Quand on a eu la chance de voir à plusieurs reprises un récital de Jonas Kaufmann, on attend le prochain avec un mélange d’impatience et de logique comptable : on a hâte, mais hâte de retrouver ce qu’on a déjà entendu la fois d’avant, et qui nous a tant émerveillés. On est avide de répétition, désireux de redite. Bref, on veut notre comptant, parce que Kaufmann, comme tous les chanteurs qui excellent dans l’exercice, a su faire de ses récitals une sorte de rite. La fébrilité qui précède son entrée en scène, les pianissimi impalpables qu’il égrène au long du programme, les ovations qui couronnent la soirée, les paquets cadeaux tendrement enrubannés qu’amènent, devant la scène, des files d’admiratrices chenues, tout cela est codifié, peut prêter à sourire, mais dit, au fond, la place unique de ce ténor dans le monde musical d’aujourd’hui.
Alors, les risques pris par cet artiste, qui pourrait se contenter de refaire ce qu’il a déjà fait mille fois pour combler un public déjà acquis à sa cause, mais qui choisit toujours la difficulté, forcent encore l’admiration. De risques, de pièges, cette tournée européenne n’en manque pas : les Liszt qui ouvrent le concert assurent à Kaufmann, a priori, un démarrage en douceur, dans un répertoire qu’il explore depuis longtemps. Seulement, l’arrogance avec laquelle il entonne « Vergiftet sind meine Lieder » place d’emblée très haut le niveau d’exigence de l’auditeur, les silences et les ruptures d’« Es ar König von Thule » désorientent et captent l’attention tout à la fois, le discours décousu, plein de pauses et de rebonds, des « drei Zigeuner » signale une époustouflante maîtrise du discours, une musicalité authentique. Et ce n’était que le début ! Les Rückert-Lieder qui suivent sont impitoyables : sans le soutien opulent d’un orchestre, avec le seul piano, certes archi-sûr mais un peu dur, d’Helmut Deutsch, la voix affronte sans fausse pudeur les changements d’humeurs et d’harmonies de l’écriture de Gustav Mahler. Ainsi exposée, elle est presque douloureuse dans « Ich atmet’ einen linden Duft », où l’intégrité du timbre, et jusqu’à l’intonation, cède parfois face à la recherche de l’inflexion juste, du bon accent, qui seule semble préoccuper Kaufmann. Et que de risques, encore, dans ce fantomatique « Ich bin der Welt abhanden gekommen », dans cet étonnant « Um Mitternacht », ombrageux, presque rageur !

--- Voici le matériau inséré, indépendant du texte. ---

Lemma filter_no {A : Type} (Q : A -> Prop) `{forall x, Decision (Q x)} l : Forall (fun x => ~ Q x) l -> filter Q l = [].
Proof. induction 1; [done|]. by rewrite filter_cons, decide_False. Qed.
Lemma e2e_trades : trades e2e_messages = [e2e_event].
Proof. vm_compute. reflexivity. Qed.
Lemma e2e_topic : reads_topic (fun _ => 0) (sent (i_pub (example_state example_live))) e2e_recs.
Proof.
  intros q. destruct (decide (q = 0)) as [->|Hq]; [vm_compute; reflexivity|].
  rewrite !filter_no; [reflexivity|..]; apply Forall_forall; [done|].
  intros rec Hin. apply list_elem_of_fmap in Hin as (o & -> & _). cbn. congruence.
Qed.
(** The map of the example answers a read. *)
Lemma up_available k (r : mem_redis) : up r = true -> ~ unavailable k r.
Proof.
  intros Hup (err & Hg & He). revert Hg He. cbn. rewrite Hup. destruct (mem r !! k); [done|]. intros [= <-]. by vm_compute.
Qed.

(** With one worker the lower-case request gets the trade of the raw message. *)
Lemma EndToEnd_serves_witness :
  exists s, run_system 1 1 e2e_recs e2e_labels = Some s /\
    exists rep, e2e_get e2e_redis "/api/v1/trades/btcusdt" = PublicText (reply_text rep) /\
      code rep = StatusOK /\
      rep = writeJSON StatusOK (BodyTrade {| tr_Symbol := "BTCUSDT";
              tr_Trades := [enriched NewDefaultMetadataProvider e2e_event]; tr_Source := "redis" |}).
Proof.
  destruct (run_ends_elim 1 1 e2e_recs e2e_labels (fun s => quiet_b s && live s &&
    bool_decide (map snd e2e_updates = received_by RedisSink s))) as (s & Hrun & [[Hq Hl]%andb_true_iff Hr]%andb_true_iff);
    [vm_compute; reflexivity|].
  apply bool_decide_eq_true in Hl, Hr. exists s. split; [exact Hrun|].
  destruct (EndToEnd_serves NewDefaultMetadataProvider (normalizeSymbols example_syms) (fun _ => None) example_kafka
    example_publisher example_live (example_state example_live) (fun _ => 0) 1 1 e2e_recs e2e_labels s e2e_updates empty_redis
    e2e_redis ":8080" example_handler Background 0 0 "btcusdt" "BTCUSDT" default_provider_ok eq_refl
    (example_trace example_live ltac:(vm_compute; eexists; reflexivity)) e2e_deliverable
    e2e_topic (run_system_trace _ _ _ _ _ Hrun) (quiet_b_sound s Hq) Hl Hr
    ltac:(vm_compute; reflexivity) eq_refl ltac:(vm_compute; reflexivity) ltac:(discriminate) ltac:(vm_compute; reflexivity))
    as (rep & Hget & _ & _ & Hserved).
  destruct Hserved as (ev & Hin & _ & Hrep & _).
  - apply up_available. vm_compute. reflexivity.
  - exists e2e_event. fold e2e_messages. rewrite e2e_trades. split; [left|vm_compute; reflexivity].
  - fold e2e_messages in Hin. rewrite e2e_trades in Hin. apply list_elem_of_singleton in Hin as ->.
    exists rep. split; [exact Hget|]. split; [rewrite Hrep; reflexivity|exact Hrep].
Defined.

(** The order book of the same message: its buy is the best ask. *)
Lemma EndToEnd_serves_book_witness :
  exists st, run_sinks 1 1 e2e_recs book_first = Some st /\
    exists rep, e2e_get (ps_redis st) "/api/v1/orderbook/btcusdt" = PublicText (reply_text rep) /\
      code rep = StatusOK /\
      exists events last_ev, events ⊆+ map (enriched NewDefaultMetadataProvider) [e2e_event] /\
        find_last (of_symbol "BTCUSDT") events = Some last_ev /\ rep = served_book "BTCUSDT" events last_ev.
Proof.
  destruct (run_sinks_elim 1 1 e2e_recs book_first
    (fun st => up (ps_redis st) && bool_decide (is_Some (db (ps_redis st) (KeyOrderBook "BTCUSDT")))))
    as (st & Hrun & [Hup Hsome]%andb_true_iff); [vm_compute; reflexivity|].
  apply bool_decide_eq_true in Hsome.
  assert (db empty_redis (KeyOrderBook "BTCUSDT") = None) as Hdb by (vm_compute; reflexivity).
  exists st. split; [exact Hrun|].
  destruct (EndToEnd_serves_book NewDefaultMetadataProvider (normalizeSymbols example_syms) (fun _ => None) example_kafka
    example_publisher example_live (example_state example_live) (fun _ => 0) 1 1 e2e_recs empty_redis book_first st
    ":8080" example_handler Background 0 0 "btcusdt" "BTCUSDT" default_provider_ok eq_refl
    (example_trace example_live ltac:(vm_compute; eexists; reflexivity)) e2e_deliverable
    e2e_topic (run_sinks_trace _ _ _ _ _ Hrun) eq_refl
    ltac:(vm_compute; reflexivity) ltac:(discriminate) Hdb)
    as (rep & Hget & _ & _ & Hserved).
  destruct (Hserved (up_available _ _ Hup) Hsome) as (events & last_ev & _ & Hsub & _ & Hlast & Hrep).
  fold e2e_messages in Hsub. rewrite e2e_trades in Hsub.
  exists rep. split; [exact Hget|]. split; [rewrite Hrep; reflexivity|].
  exists events, last_ev. split; [exact Hsub|]. split; [exact Hlast|exact Hrep].
Defined.
(** * binance-poller: the publishing / storage subsystem

    A shallow embedding of [storage/core.py], [publishing/parsing.py] and
    [publishing/core.py], with the properties of the specification stated
    and proved over it.

    Conventions.
    - Python [str] is [string]; a character stands for the code point of the
      same number (U+0000 .. U+00FF).
    - Python [int] is [Z].  Binary floating-point numbers are not part of
      the value model.
    - A Python [dict] that the program iterates over is an insertion-ordered
      association list with unique keys ([PyDict]); the dictionaries of the
      table store, which the subsystem only reads by key, are [gmap]s.
    - A raised exception is a result [Raise e]; mutations done before the
      raise stay in the state, as in Python.
    - Disk input and output succeeds; log messages are left out.
    - [json.dumps], [json.loads], [os.path.join] and [strftime] are modelled
      after CPython on POSIX, with their default arguments.
    - A file is known by the text of its path, as in a directory without
      links whose names are told apart as written: what is said of the
      files of several topics is said for topics without ['/'], whose
      files are the entries [<topic>.log] of the base directory.
    - The text written to a handle is in its file after the handle's flush
      at the latest.  The runtime also writes a buffer through by itself
      once it is full, after some kilobytes; the model has no such write.
    - The limits of the interpreter (the digits of an integer that is
      turned into text, the depth of recursion) are not part of the
      functions; [Document.within_limits] states them where a statement
      needs them. *)

From stdpp Require Import gmap strings list fin_maps.
From Stdlib Require Import ZArith Ascii String DecimalString.
From Stdlib Require DecimalFacts DecimalPos.
(** A successful upload, with or without overwrite, leaves a file of the
    name in the folder. *)
Lemma upload_file_places file_path folder_id ow w r w1 :
  ready w → plain (basename file_path) = true → plain folder_id = true →
  upload_file file_path folder_id ow w = (Ok r, w1) →
  ready w1 ∧ listing_kept w w1 ∧ has_file (w_drive w1) folder_id (basename file_path).
Proof.
  intros Hready Hn Hf Hrun. pose proof Hready as (Hq & Hguess & Hnew & Hids).
  destruct (quietly_sent w (list_request (files_named (basename file_path) folder_id)) Hq)
    as [Hr Hs].
  set (w0 := sent w (list_request (files_named (basename file_path) folder_id))) in *.
  assert (ready w0) as Hready0 by (by apply (ready_quietly_adds w w0 [])).
  assert (listing_kept w w0) as Hk0 by (eapply grows_listing_kept, quietly_adds_grows, Hs).
  unfold upload_file in Hrun. unfold mbind at 1, M_bind at 1, Eff.get at 1 in Hrun.
  destruct (negb (os_path_exists (w_fs w) file_path)); [discriminate|].
  unfold mbind at 1, M_bind at 1 in Hrun. rewrite file_exists_run, Hr in Hrun.
  cbv iota beta in Hrun. fold w0 in Hrun. rewrite (plain_files_named w _ _ Hn Hf) in Hrun.
  assert (∀ data, lookup (w_fs w0) file_path = Some (FsFile data) →
            let w' := with_drive (sent w0 (upload_request file_path folder_id data))
                        (w_drive w0 ++ [uploaded w0 file_path folder_id data]) in
            ready w' ∧ listing_kept w w'
            ∧ has_file (w_drive w') folder_id (basename file_path)) as Hcreate.
  { intros data Hl w'.
    assert (quietly_adds w0 w' [uploaded w0 file_path folder_id data]) as Ha
      by apply (quietly_created w0 _ _ (proj1 Hready0)).
    split; [|split].
    - apply (ready_quietly_adds w0 w' _ Hready0 Ha). constructor; [|done].
      apply (ready_new_id w0 Hready0).
    - apply (listing_kept_trans w w0); [done|].
      eapply grows_listing_kept, quietly_adds_grows, Ha.
    - exists (uploaded w0 file_path folder_id data).
      split; [apply elem_of_app; right; left|]. split; [done|]. split; [left|].
      split; [apply Hguess | done]. }
  destruct (head (list_files_named (w_drive w) (basename file_path) folder_id))
    as [g|] eqn:Hhead.
  - pose proof Hhead as Hh. unfold list_files_named in Hh.
    apply head_filter_elem in Hh as [Hin (Hp & Hname & Hmime & Htr)].
    assert (has_file (w_drive w) folder_id (basename file_path)) as Hhas by (by exists g).
    change (truthy_opt (df_id <$> Some g)) with (truthy (df_id g)) in Hrun.
    destruct (truthy (df_id g)).
    + destruct ow.
      * simpl default in Hrun. rewrite try_update_run in Hrun;
          [|apply Hready0 | by apply list_elem_of_In, in_map, list_elem_of_In].
        destruct (lookup (w_fs w0) file_path) as [[data|es]|]; try discriminate.
        injection Hrun as <- <-.
        assert (listing_kept w0
                  (with_drive (sent w0 (update_request (df_id g) None (Some data)))
                     (map (λ f, if bool_decide (df_id f = df_id g)
                                then update_file None (Some data) f else f) (w_drive w0))))
          as Hk1.
        { apply (listing_kept_trans _ (sent w0 (update_request (df_id g) None (Some data)))).
          - eapply grows_listing_kept, quietly_adds_grows, quietly_sent, Hready0.
          - apply (update_listing_kept (sent w0 _)). }
        split; [|split].
        -- apply (ready_update (sent w0 _)). by apply ready_sent.
        -- by apply (listing_kept_trans w w0).
        -- apply (listing_kept_has_file w); [by apply (listing_kept_trans w w0) | done].
      * injection Hrun as <- <-. split; [done|]. split; [done|].
        by apply (listing_kept_has_file w).
    + rewrite try_create_run in Hrun by apply Hready0.
      destruct (lookup (w_fs w0) file_path) as [[data|es]|] eqn:Hl; try discriminate.
      injection Hrun as <- <-. by apply Hcreate.
  - change (truthy_opt (df_id <$> None)) with false in Hrun. cbv iota in Hrun.
    rewrite try_create_run in Hrun by apply Hready0.
    destruct (lookup (w_fs w0) file_path) as [[data|es]|] eqn:Hl; try discriminate.
    injection Hrun as <- <-. by apply Hcreate.
Qed.
(** * NotionQM: the Notion task synchroniser of [NotionQM.py]

    A shallow embedding of class [NotionTaskManager] and of the script's
    entry point, followed by the properties of the batch filter-update
    loop that its specification states.

    Python values that come from, or go to, the Notion API are JSON
    values; dictionaries keep their insertion order, so they are
    association lists.  Everything the script does to the outside world
    (schema retrieval, queries, record updates, clock reads, log lines)
    is threaded through an explicit [world]. *)

From Stdlib Require Import String Ascii List ZArith Bool Lia.
Import ListNotations.
Open Scope string_scope.
Open Scope Z_scope.

Set Warnings "-register-all,-notation-for-abbreviation".

(* ------------------------------------------------------------------ *)
(** ** Strings *)

Module Str.

(** Python [str] values are sequences of code points; here a string
    is the sequence of bytes of its UTF-8 encoding, and the code
    points are recovered by grouping every lead byte with the
    continuation bytes (10xxxxxx) that follow it. *)

Definition bytes (l : list nat) : string :=
  fold_right (fun n s => String (ascii_of_nat n) s) EmptyString l.

Definition is_cont (a : ascii) : bool :=
  let n := nat_of_ascii a in (Nat.leb 128 n && Nat.ltb n 192)%bool.
(** What the constructor leaves in the fields. *)
Lemma Fragmenter_init_fields fuel g depth open_rings opt_steps use_igraph
    prev self :
  Fragmenter_init fuel g depth open_rings opt_steps use_igraph prev
    = Some self →
  let cfg := {| s_assume_previous_thoroughness := true;
                s_open_rings := open_rings; s_opt_steps := opt_steps;
                s_use_igraph := use_igraph;
                s_prev_unique_frag_dict := default [] prev |} in
  prev_unique_frag_dict self = default [] prev
  ∧ unique_frag_dict self
    = merge_fragments (default [] prev) (new_unique_frag_dict self)
  ∧ total_unique_fragments self = count_fragments (unique_frag_dict self)
  ∧ new_unique_fragments self = count_fragments (new_unique_frag_dict self)
  ∧ ((depth = 0%Z
      ∧ (if open_rings
         then _open_all_rings fuel cfg g (build_unique_fragments g use_igraph)
         else Some (build_unique_fragments g use_igraph))
        = Some (unique_fragments self)
      ∧ new_unique_frag_dict self
        = new_fragments_depth0 cfg (unique_fragments self))
     ∨ (depth ≠ 0%Z
        ∧ fragment_levels cfg g (seq 0 (Z.to_nat depth)) [] []
          = (level_unique_frag_dict self, fragments_by_level self)
        ∧ new_unique_frag_dict self
          = new_fragments_iterative cfg (level_unique_frag_dict self))).
Proof.
  intros Hinit cfg. unfold Fragmenter_init in Hinit. fold cfg in Hinit.
  destruct (depth =? 0)%Z eqn:Hdepth.
  - destruct (if open_rings then _ else _) as [ufs|] eqn:Hufs; [|done].
    simpl in Hinit. injection Hinit as <-. simpl.
    split_and!; [done..|]. left. split_and!; [lia|done..].
  - destruct (fragment_levels _ _ _ _ _) as [level_dict by_level] eqn:Hlev.
    simpl in Hinit. injection Hinit as <-. simpl.
    split_and!; [done..|]. right. split_and!; [lia|done..].
Qed.

(** X17. The total the constructor reports is the number of previous
    fragments plus the number of new ones. *)
Theorem total_is_previous_plus_new fuel g depth open_rings opt_steps
    use_igraph prev self :
  Fragmenter_init fuel g depth open_rings opt_steps use_igraph prev
    = Some self →
  total_unique_fragments self
  = count_fragments (prev_unique_frag_dict self) + new_unique_fragments self.
Proof.
  intros Hinit.
  destruct (Fragmenter_init_fields _ _ _ _ _ _ _ _ Hinit)
    as (-> & Hmerge & -> & -> & _).
  rewrite Hmerge. unfold merge_fragments.
  destruct (default [] prev) as [|kv d]; cbn [dict_nonempty negb].
  - unfold count_fragments at 2. cbn. lia.
  - apply merge_fragments_count.
Qed.

(** *** What the dicts of a run hold *)

Lemma foldl_inv {A B} (P : A → Prop) (f : A → B → A) (l : list B) : ∀ a,
  (∀ a x, P a → x ∈ l → P (f a x)) → P a → P (foldl f a l).
Proof.
  induction l as [|x l IH]; intros a Hstep Ha; [done|]. cbn [foldl].
  apply IH.
  - intros a' y Ha' Hy. apply Hstep; [done|by right].
  - apply Hstep; [done|by left].
Qed.

Lemma dict_set_Forall {V} (P : string * V → Prop) key v d :
  Forall P d → P (key, v) → Forall P (dict_set key v d).
Proof.
  intros Hd Hv. induction Hd as [|[k0 v0] d H0 Hd IH]; cbn [dict_set].
  - by apply Forall_singleton.
  - destruct (String.eqb k0 key) eqn:Hk.
    + apply String.eqb_eq in Hk as ->. by apply Forall_cons.
    + by apply Forall_cons.
Qed.

Lemma dict_lookup_elem {V} key (d : list (string * V)) v :
  dict_lookup key d = Some v → (key, v) ∈ d.
Proof.
  induction d as [|[k0 v0] d IH]; [done|]. cbn [dict_lookup].
  destruct (String.eqb k0 key) eqn:Hk.
  - apply String.eqb_eq in Hk as ->. intros [= ->]. by left.
  - intros Hl. right. by apply IH.
Qed.

(** One list of fragments under [key]: each has the key [key] and none is
    isomorphic to one that comes before it. *)
Definition unique_under (use_igraph : bool)
    (kv : string * list MoleculeGraph) : Prop :=
  (∀ f, f ∈ kv.2 → frag_key f = kv.1)
  ∧ ∀ i j f1 f2, kv.2 !! i = Some f1 → kv.2 !! j = Some f2 → i < j →
      isomorphic f1 f2 use_igraph = false.

Definition keyed (kv : string * list MoleculeGraph) : Prop :=
  ∀ f, f ∈ kv.2 → frag_key f = kv.1.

Les pages les plus vives du cycle flattent un instrument que l’on a jamais senti aussi à l’aise quand il s’agit de montrer de la force, de l’héroïsme, et parfois un soupçon de rudesse. Les pièces de Wolf qui ouvrent la seconde partie y gagnent en sève et en piquant (« Das ist ein Brausen und Heulen », ou « Es blasen die blauen Husaren », conduit comme une véritable saynète). Mais les Quatre derniers Lieder de Strauss renouent, ô combien, avec le risque : pas tant celui qui consiste à chanter un cycle où les voix d’hommes sont ultra-minoritaires (un autre ténor, Pavol Breslik, l’a également donné il y a quelques jours, dans sa version orchestrée, à Bratislava) que celui de mettre à nu, une fois de plus, la trame même de la voix. Les vocalises émaciées de « Frühling », la multiplication des éraillements à mesure que la soirée avance, voilà qui inquiète. Il faut le souffle long de « September », les lignes tortueuses mais plus apaisées de « Beim Schlafengehen » pour être rassuré ; et « Im Abendrot », forcément, bouleverse et renverse une salle qui obtiendra quatre bis. L’audacieux, disait Bernanos, préfère son risque à sa gloire : ce soir les deux n’avaient rien d’incompatible !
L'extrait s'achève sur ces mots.